If you would like to attend the talk, please register for the EEMB seminar series for access to the webinar.


Anna Trugman
Department of Geography
UC Santa Barbara


Climate change has the potential to massively disrupt terrestrial ecosystem productivity, impacting biodiversity and ecosystem services, and driving Earth’s forests to release carbon into the atmosphere, which would further exacerbate climate change. Critically, the physiological mechanisms underpinning forest responses to climate are not fully understood due to complex interactions between climate, tree physiology, and community ecology. Here, I leverage plant physiological observations, large observational databases, and trait-based ecosystem models to understanding the physiological and ecological unknowns underlying observed patterns of disturbance and drought-driven mortality, which can have major carbon cycle consequences. I then highlight strengths and limitations in each approach and process uncertainties exposed by this hierarchy of techniques.

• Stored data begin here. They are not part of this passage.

(** A removal that returned: the record says so and is on disk. *)
Definition removed record (result : WorktreeCleanupResult) w : Prop :=
  clres_status result = GitOperationStatus.REMOVED
  /\ lifecycle_status (clres_record result) = WorktreeLifecycleStatus.REMOVED
  /\ wor_worktree_id (clres_record result) = wor_worktree_id record
  /\ wor_branch_name (clres_record result) = wor_branch_name record
  /\ is_some (cleanup_head (clres_record result)) = true
  /\ holds (clres_record result) w.

Lemma remove_verified_cleans record verified :
  matches _WORKTREE_ID (wor_worktree_id record) = true ->
  only (cleans record) (remove_verified g (wor_worktree_id record) record verified).
Proof.
  intros Hid. unfold remove_verified. apply only_bind; [exact _ | | intros _].
  { apply only_try; [exact _ | apply remove_cleans | intros e]. apply looks_clean. solve_looks. }
  do 4 (apply only_bind; [exact _ | apply looks_clean; solve_looks | intros ?]).
  apply only_bind_lift; [exact _|]. intros kept _.
  apply only_bind; [exact _ | by apply lease_write_cleans | intros _].
  apply only_reads; [exact _ | apply reads_ret].
Qed.

Lemma remove_verified_Ok record verified w w' result :
  matches _WORKTREE_ID (wor_worktree_id record) = true ->
  remove_verified g (wor_worktree_id record) record verified w = (w', Ok result) -> removed record result w'.
Proof.
  intros Hid H. unfold remove_verified in H. inv_run.
  match goal with Hr : _replace_lifecycle _ _ _ _ _ = Ok _ |- _ =>
    apply validate_ownership_fields in Hr as (_ & _ & Hi & Hb & Hl & Hc) end.
  match goal with Hw : lease_write _ _ _ _ _ = (_, Ok ?u) |- _ =>
    destruct u; apply lease_write_cases in Hw as [_ [[_ Hw]|[_ Hholds]]]; [done| |done] end.
  unfold removed. cbn in *. split_and!; try done. by rewrite Hc.
Qed.

(** The body of the lease, whatever its outcome. *)
Definition cleanup_cases id w w' (r : res WorktreeCleanupResult) : Prop :=
  issues inspection w w'
  /\ (forall result, r = Ok result ->
        clres_status result = GitOperationStatus.ALREADY_REMOVED /\ stored id (clres_record result) w
        /\ lifecycle_status (clres_record result) = WorktreeLifecycleStatus.REMOVED)
  \/ exists record verified, stored id record w
      /\ lifecycle_status record = WorktreeLifecycleStatus.ACTIVE
      /\ (exists w1 w2, _verify_record g record true w1 = (w2, Ok verified)) /\ verified_live record verified
      /\ removable verified
      /\ cleans record w w' /\ forall result, r = Ok result -> removed record result w'.

Lemma cleanup_under_lease_effect id w w' r :
  matches _WORKTREE_ID id = true -> cleanup_under_lease g id w = (w', r) -> cleanup_cases id w w' r.
Proof.
  intros Hid. unfold cleanup_under_lease. intros H.
  apply looks_then in H as [[Hr Hi]|(w1 & record & Hl & Hi1 & H)]; [|  |apply load_looks].
  { left. split; [done|]. by intros result ->. }
  apply load_effect in Hl as [_ Hstored]. pose proof (proj1 Hstored) as Heq.
  assert (Hfail : forall e, issues inspection w w' -> r = Err e -> cleanup_cases id w w' r).
  { intros e ? ->. left. split; [done|]. by intros. }
  destruct (lifecycle_status record) eqn:Hlife.
  - injection H as <- <-. by eapply Hfail.
  - unfold remove_active in H.
    apply looks_then in H as [[Hr Hi2]|(w2 & verified & Hverified & Hi2 & H)]; [| |apply verify_record_looks].
    { left. split; [by eapply confined_trans|]. by intros result ->. }
    rewrite lift_bind in H. destruct (require_removable verified) as [u|e] eqn:Hrem.
    2: { injection H as <- <-. eapply Hfail; [by eapply confined_trans|done]. }
    right. exists record, verified. apply require_removable_Ok in Hrem.
    change (remove_verified g id record verified w2 = (w', r)) in H. rewrite <- Heq in Hid, H.
    split_and!; [done|done|by eauto|by eapply verify_record_Ok|done| |].
    + eapply confined_trans; [apply (issues_cleans record inspection); [by left|by eapply confined_trans]|].
      by apply (only_run _ _ _ _ _ (remove_verified_cleans record verified Hid) H).
    + intros result ->. by eapply remove_verified_Ok.
  - injection H as <- <-. by eapply Hfail.
  - apply looks_then in H as [[Hr Hi2]|(w2 & u & _ & Hi2 & H)]; [| |].
    + left. split; [by eapply confined_trans|]. by intros result ->.
    + injection H as <- <-. left. split; [by eapply confined_trans|]. by intros result [= <-].
    + unfold _verify_removed_record. solve_looks.
Qed.

(** C18: a cleanup removes only what it verified, and keeps the record.  However
    [cleanup_worktree] ends, every command it ran is an inspection, or it is the
    normal [worktree remove] of the stored record's path, and then that record is
    active, its branch, head and identity were verified against the live repository,
    and the worktree has no changes, no operation in progress, no ignored files and no
    lock.  A record file that exists is never deleted; when the call returns, the
    lease is released and the record on disk says the worktree is removed. *)
Theorem cleanup_removes_verified id w w' r
    (Hid : matches _WORKTREE_ID id = true)
    (Hrun : cleanup_worktree g id w = (w', r)) :
  exists new, issued w' = issued w ++ new /\
    (Forall (frozen inspection) new
     \/ exists record verified, stored id record w
         /\ lifecycle_status record = WorktreeLifecycleStatus.ACTIVE
         /\ (exists w1 w2, _verify_record g record true w1 = (w2, Ok verified))
         /\ verified_live record verified /\ removable verified
         /\ Forall (frozen (removes record)) new)
    /\ (is_some (own_files w !! record_file id) = true -> is_some (own_files w' !! record_file id) = true)
    /\ forall result, r = Ok result ->
         own_files w' !! lock_file id = None
         /\ lifecycle_status (clres_record result) = WorktreeLifecycleStatus.REMOVED
         /\ (clres_status result = GitOperationStatus.ALREADY_REMOVED /\ stored id (clres_record result) w'
             \/ clres_status result = GitOperationStatus.REMOVED /\ holds (clres_record result) w').
Proof.
  unfold cleanup_worktree in Hrun. pose proof (lock_not_record id) as Hlr.
  apply acquire_effect in Hrun as [(w1 & w2 & r2 & Hi1 & Hf1 & Hbody & Hi2 & Hrel & Hend)|(Hr & Hi & Hf)].
  2: { exists []. rewrite app_nil_r. split_and!; [done|by left|by rewrite Hf|by intros ? ->]. }
  assert (Hw1 : own_files w1 !! record_file id = own_files w !! record_file id)
    by (rewrite Hf1; by apply lookup_insert_ne).
  assert (Hw' : own_files w' !! record_file id = own_files w2 !! record_file id)
    by (destruct Hrel as [->| ->]; [done | by apply lookup_delete_ne]).
  assert (Hst : forall record, stored id record w1 -> stored id record w) by (unfold stored; by rewrite Hw1).
  apply cleanup_under_lease_effect in Hbody as [[(Hf2 & new & Hn & Hall) Hres]|(record & verified & Hs & Ha &
    Hv & Hlive & Hrem & [(new & Hn & Hall) Hkeep] & Hres)]; [| |done]; exists new; (split; [congruence|]).
  - split_and!; [by left|by rewrite Hw', Hf2, Hw1|]. intros result ->. destruct Hend as [[<- Hlock]|?]; [|done].
    destruct (Hres result eq_refl) as (? & Hs & ?). split_and!; [done|done|]. left. split; [done|].
    unfold stored in *. by rewrite Hw', Hf2.
  - pose proof (proj1 Hs) as Heq. rewrite Heq in Hkeep. cbn in Hkeep. split_and!.
    + right. exists record, verified. split_and!; auto.
    + rewrite Hw', <- Hw1. exact Hkeep.
    + intros result ->. destruct Hend as [[<- Hlock]|?]; [|done].
      destruct (Hres result eq_refl) as (? & ? & Hi & _ & _ & Hh). split_and!; [done|done|]. right. split; [done|].
      unfold holds in *. rewrite Hi, Heq in *. by rewrite Hw'.
Qed.
End Safety.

Anna Trugman is an ecologist with a multidisciplinary background in the earth sciences. Her research interests are centered around understanding the Earth system consequences of plant physiological processes and ecological interactions, particularly in water limited systems and novel climate conditions expected with anthropogenic climate change. Anna received her bachelor’s degree from Stanford University in Geological and Environmental Sciences, her Ph.D. from Princeton University in Atmospheric and Oceanic Sciences, and spent two years at the University of Utah in the Biology Department. She has been an Assistant Professor in the Department of Geography at UC Santa Barbara since 2019.